The case I was specifically referring to was the Jedi Knight series, where Kyle Katarn and Jaden both use dark side powers for the light side.



> The point of the Force is that it *is* mystical and tied directly to one's emotions and one's psychological state. It isn't just another kind of "science", a simple physical force you can control. There are some manifestations of the Force directly linked to positive mental states -- empathy, calm, compassion -- and some that are directly linked to negative ones -- anger, hatred, schadenfreude, spite. The manifestation of Force Lightning is clearly the latter.
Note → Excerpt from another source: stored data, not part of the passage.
Definition add (name : string) (value : number) (type : MetricType)
           (options : option MetricOptions) : M unit :=
  now <- Date_now;;
  uuid <- randomUUID pf;;
  let metric :=
    {| m_timestamp := Number_div (Number_of_Z now) (Number_of_Z 1000);
       m_trace_id := remove_char "-"%char uuid;
       m_name := name; m_value := value; m_type := type;
       m_unit := None; m_attributes := None |} in
  let metric :=
    match options_unit options with
    | Some u => if truthy u then set_unit u metric else metric
    | None => metric
    end in
  let metric :=
    match options_attributes options with
    | Some attributes =>
        set_attributes
          (fold_left
             (fun attrs kv =>
                let k := fst kv in
                let v := snd kv in
                let t := typeof v in
                obj_set k
                  {| fa_value := v;
                     fa_type := if String.eqb t "number"
                                then (if isInteger v then "integer" else "double")
                                else t |}
                  attrs)
             (Object_entries attributes) [])
          metric
    | None => metric
    end in
  modify (fun s => with_buffer (buffer s ++ [metric])%list s);;
  b <- gets buffer;;
  if (100 <=? List.length b)%nat then (_ <- flush;; ret tt)
  else
    t <- gets flushTimer;;
    match t with
    | Some _ => ret tt
    | None => h <- setTimeout 5000;; modify (with_flushTimer (Some h))
    end.

End Closure.

Definition createMetrics (pf : Platform) (dsn : string) : M Metrics.t :=
  match URL_parse pf dsn with
  | None => throw (TypeError "Invalid URL")
  | Some url =>
      let publicKey := url_username url in
      if negb (truthy publicKey) || negb (truthy (url_host url))
         || negb (truthy (slice1 (url_pathname url)))
      then throw (Error "Invalid DSN: missing required components")
      else
        let envelopeUrl :=
          "https://" ++ url_host url ++ "/api" ++ url_pathname url ++ "/envelope/" in
        modify (with_buffer []);;
        modify (with_flushTimer None);;
        ret {| Metrics.count := fun name value options =>
                 add pf dsn publicKey envelopeUrl
                   name (default_to (Number_of_Z 1) value) counter options;
               Metrics.gauge := fun name value options =>
                 add pf dsn publicKey envelopeUrl name value gauge options;
               Metrics.distribution := fun name value options =>
                 add pf dsn publicKey envelopeUrl name value distribution options;
               Metrics.flush := flush pf dsn publicKey envelopeUrl |}
  end.

End Compact.

(* ================================================================== *)
(** * Running a client *)
(* ================================================================== *)

(** What can happen to a client: a call of one of its four methods, time
    passing, and the event loop running the callback of the oldest timeout
    that is due (nothing happens when none is). *)
Inductive Event : Type :=
| Count (name : string) (value : option number) (options : option MetricOptions)
| Gauge (name : string) (value : number) (options : option MetricOptions)
| Distribution (name : string) (value : number) (options : option MetricOptions)
| Flush
| Advance (ms : N)
| Timer.

Definition is_recording (e : Event) : bool :=
  match e with
  | Count _ _ _ | Gauge _ _ _ | Distribution _ _ _ => true
  | _ => false
  end.

Definition is_flush (e : Event) : bool :=
  match e with Flush => true | _ => false end.

Definition with_clock (t : Z) (s : State) : State :=
  {| buffer := buffer s; flushTimer := flushTimer s; clock := t; timers := timers s;
     next_handle := next_handle s; drawn := drawn s; calls := calls s |}.

Definition with_timers (ts : list (positive * Z)) (s : State) : State :=
  {| buffer := buffer s; flushTimer := flushTimer s; clock := clock s; timers := ts;
     next_handle := next_handle s; drawn := drawn s; calls := calls s |}.

(** The oldest pending timeout that is due. *)
Definition due_timer (s : State) : option positive :=
  match filter (fun t => snd t <=? clock s) (timers s) with
  | [] => None
  | (h, _) :: _ => Some h
  end.

(** A timeout that fires leaves the list of pending timeouts. *)
Definition expire (h : positive) (s : State) : State :=
  with_timers (filter (fun t => negb (Pos.eqb (fst t) h)) (timers s)) s.

Definition step (m : Metrics.t) (s : State) (e : Event) : State :=
  match e with
  | Count name value options => exec (Metrics.count m name value options) s
  | Gauge name value options => exec (Metrics.gauge m name value options) s
  | Distribution name value options => exec (Metrics.distribution m name value options) s
  | Flush => exec (Metrics.flush m) s
  | Advance ms => with_clock (clock s + Z.of_N ms) s
  | Timer =>
      match due_timer s with
      | Some h => exec (Metrics.flush m) (expire h s)
      | None => s
      end
  end.

Definition run (m : Metrics.t) (s : State) (trace : list Event) : State :=
  fold_left (step m) trace s.

(** What a call of a method gives back to its caller: [Normal] when it
    returns (a flush returns a promise, which may have been rejected), or the
    exception it throws.  Time passing and timer callbacks have no caller. *)
Definition outcome (m : Metrics.t) (s : State) (e : Event) : Completion (Promise unit) :=
  match e with
  | Count name value options =>
      match result (Metrics.count m name value options) s with
      | Normal _ => Normal (Fulfilled tt) | Throw err => Throw err end
  | Gauge name value options =>
      match result (Metrics.gauge m name value options) s with
      | Normal _ => Normal (Fulfilled tt) | Throw err => Throw err end
  | Distribution name value options =>
      match result (Metrics.distribution m name value options) s with
      | Normal _ => Normal (Fulfilled tt) | Throw err => Throw err end
  | Flush => result (Metrics.flush m) s
  | Advance _ => Normal (Fulfilled tt)
  | Timer =>
      match due_timer s with
      | Some h => result (Metrics.flush m) (expire h s)
      | None => Normal (Fulfilled tt)
      end
  end.

(** The platform at time [t0], before anything has run. *)
Definition boot (t0 : Z) : State :=
  {| buffer := []; flushTimer := None; clock := t0; timers := [];
     next_handle := 1%positive; drawn := O; calls := [] |}.

(** The requests handed to the transport so far, oldest first. *)
Fixpoint requests (cs : list Call) : list Request :=
  match cs with
  | [] => []
  | CallFetch r :: rest => r :: requests rest
  | _ :: rest => requests rest
  end.

Definition transport_calls (s : State) : list Request := requests (calls s).

(* ================================================================== *)
(** * The scheduler, as a function on states *)
(* ================================================================== *)

(** The two revisions differ in how they are written and in how they draw an
    identifier; what their methods do to the state is described once, by the
    functions below, and each revision is shown to compute them. *)
Module Scheduler.

Section Client.

Variable pf : Platform.
Variables dsn publicKey envelopeUrl : string.

(** How an identifier is rendered from sixteen random bytes. *)
Variable render : list byte -> string.

(** The three segments of the payload for a batch sent at time [now]. *)
Definition segments (now : Z) (items : list MetricPayload) : list string :=
  [JSON_stringify (Number_toString pf)
     (JObj [("dsn", JStr dsn); ("sent_at", JStr (Date_toISOString now))]);
   JSON_stringify (Number_toString pf)
     (JObj [("type", JStr "trace_metric");
            ("item_count", JNum (Number_of_Z (Z.of_nat (List.length items))));
            ("content_type", JStr "application/vnd.sentry.items.trace-metric+json")]);
   JSON_stringify (Number_toString pf)
     (JObj [("items", JArr (map json_of_metric items))])].

Definition request (now : Z) (items : list MetricPayload) : Request :=
  {| req_url := envelopeUrl; req_method := "POST";
     req_headers := sentry_headers publicKey;
     req_body := join (String LF EmptyString) (segments now items) |}.

(** The pending deadline is cancelled and forgotten. *)
Definition cancel (s : State) : State :=
  match flushTimer s with
  | Some h => with_flushTimer None (exec (clearTimeout h) s)
  | None => s
  end.

(** A drain: cancel, then send the buffer, if it holds anything, and
    leave it empty. *)
Definition drain (s : State) : State :=
  match buffer s with
  | [] => cancel s
  | items => exec (fetch pf (request (clock s) items)) (with_buffer [] (cancel s))
  end.

(** A deadline is scheduled unless one is pending. *)
Definition arm (s : State) : State :=
  match flushTimer s with
  | Some _ => s
  | None =>
      let s' := exec (setTimeout 5000) s in
      with_flushTimer (Some (next_handle s)) s'
  end.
Well, that's what I have a problem with. I see the dark and light side as being determined by HOW you use your powers, not what your powers are. Using force heal to keep a person alive so you can keep torturing him puts you on the dark side, while using force lightning in my aforementioned assassin droid example puts you on the light side.


----------



## Donovan Morningfire (Aug 2, 2006)

Falkus said:
			
		

> Well, that's what I have a problem with. I see the dark and light side as being determined by HOW you use your powers, not what your powers are. Using force heal to keep a person alive so you can keep torturing him puts you on the dark side, while using force lightning in my aforementioned assassin droid example puts you on the light side.



The problem with that view is that it contradicts the view espoused in the movies, which outrank everyhing else in terms of canonicity.  The Force comes in two-flavors; natural (also called light side) and dark side.  According to the Flanneled One, especially in the extras included with the DVDs, what we've been calling the light side of the Force is the natural state of things, with the dark side as corruption.

Force Lightning is the archetypical dark side power, and in the rather simplistic way the Star Wars universe works, using evil to fight evil is still an evil act.  A caveat I've been using for my Star Wars games (successfully) for years is "the more you try to rationalize your actions to avoid a dark side point, the more you prove you deserve that dark side point."  Like I've said before, every rationalization for "Grey Jedi" boils down to being able to want to use all those nifty dark side Force powers without suffering the consequences for them.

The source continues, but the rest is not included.